BERLIN (AP) — German officials vowed tighter security and called for tougher controls of asylum-seekers Tuesday in the aftermath of four attacks in the country in the span of a week, two of which were claimed by the Islamic State extremist group.
The attacks left ten victims dead and dozens wounded and have rekindled concerns about Germany's ability to cope with the estimated 1 million migrants registered entering the country last year.
"The Islamic State is waging a brutal war of aggression ... against our way of life," said Joachim Herrmann, the top security official in Bavaria, where three of the attacks took place.
In the most recent attack claimed by IS, a Syrian man on Sunday blew himself up outside a crowded music festival in the Bavarian city of Ansbach, injuring 15 people. The man had unsuccessfully tried to find asylum in Germany and was awaiting deportation.
In the other attack, a 17-year-old Afghan asylum-seeker wounded five people with an ax before being killed by police near the Bavarian city of Wuerzburg.
In the deadliest attack in the past week, the 18-year-old son of Iranian immigrants went on a rampage at a Munich mall, killing nine people and wounding dozens. Authorities say he was undergoing psychiatric treatment and had no known links to terrorism.
And on Sunday hours before the Ansbach attack, a Syrian man killed a woman with a knife in the southwestern city of Reutlingen before being captured by police in an incident authorities say was not believed linked to terrorism.
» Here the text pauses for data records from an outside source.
Lemma close_after_New_panics_only_on_fs_errors_witness :
  Files.New FileSamples.env_ok [] 1 100 3 =
    Some (Files.mkFileSet (Some "1.log"%string) 0 100 3 ["1.log"%string] [] 2) /\
  Files.fs_run FileSamples.env_ok
    (Files.mkFileSet (Some "1.log"%string) 0 100 3 ["1.log"%string] [] 2)
    [Files.FSend 10; Files.FRecv (10, None)] =
    Some (Files.mkFileSet (Some "1.log"%string) 10 100 3 ["1.log"%string] [] 2) /\
  Files.currentFile
    (Files.mkFileSet (Some "1.log"%string) 10 100 3 ["1.log"%string] [] 2) <> None.
Proof.
  split; [vm_compute; reflexivity|]. split; [vm_compute; reflexivity|].
  exact (proj1 (close_after_New_panics_only_on_fs_errors FileSamples.env_ok
           [] 1 100 3
           (Files.mkFileSet (Some "1.log"%string) 0 100 3 ["1.log"%string] [] 2)
           [Files.FSend 10; Files.FRecv (10, None)]
           (Files.mkFileSet (Some "1.log"%string) 10 100 3 ["1.log"%string] [] 2)
           ltac:(vm_compute; reflexivity) ltac:(vm_compute; reflexivity))).
Defined.

(* ------------------------------------------------------------------ *)
(** ** The logger: records, queue, exit and configuration *)

Lemma Split_no_sep sep s :
  ~ In sep (list_ascii_of_string s) -> GoStrings.Split sep s = [s].
Proof.
  induction s as [|c r IH]; simpl; intros Hn; [reflexivity|].
  destruct (Ascii.eqb_spec c sep) as [->|Hne]; [exfalso; tauto|].
  rewrite IH by tauto. reflexivity.
Qed.

Lemma Split_app_sep sep s t :
  ~ In sep (list_ascii_of_string s) ->
  GoStrings.Split sep (String.append s (String sep t)) =
  s :: GoStrings.Split sep t.
Proof.
  induction s as [|c r IH]; simpl; intros Hn.
  - rewrite Ascii.eqb_refl. reflexivity.
  - destruct (Ascii.eqb_spec c sep) as [->|Hne]; [exfalso; tauto|].
    rewrite IH by tauto. reflexivity.
Qed.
Herrmann said changes need to be made to laws — possibly at the European level — to allow for quicker deportation of people like the Ansbach attacker, while authorities in Germany need to investigate how the man, known as Mohammad Daleel, was able to collect enough material to make at least two bombs in his room in an asylum-seeker home.
"The people of our country cannot be expected to finance the protection of people who violate the law with their tax money," he said.
Most of the immigrants entering Germany last year came through Bavaria, and Bavarian authorities have been particularly critical of Chancellor Angela Merkel's open-door policies. Concerns had died down as the flood of newcomers has slowed dramatically, but the recent attacks have rekindled the debate over how Germany can best cope with the numbers.
Speaking alongside Herrmann at a press conference in the town of Gmund am Tegernsee before a state cabinet meeting, Bavarian governor Horst Seehofer and state Justice Minister Winfried Bausback rattled off a laundry-list of proposals, including adding more police, relaxing privacy laws to make it easier for authorities to observe online data like email and WhatsApp and Skype messages, better background checks on asylum seekers, and allowing the military to be called in to help during terrorist attacks.
"We need to do whatever is necessary to protect our citizens," Seehofer said.
In Baden-Wuerttemberg, where a woman was killed by a Syrian attacker Sunday, Interior Minister Thomas Strobl also demanded a tougher stance toward asylum-seekers.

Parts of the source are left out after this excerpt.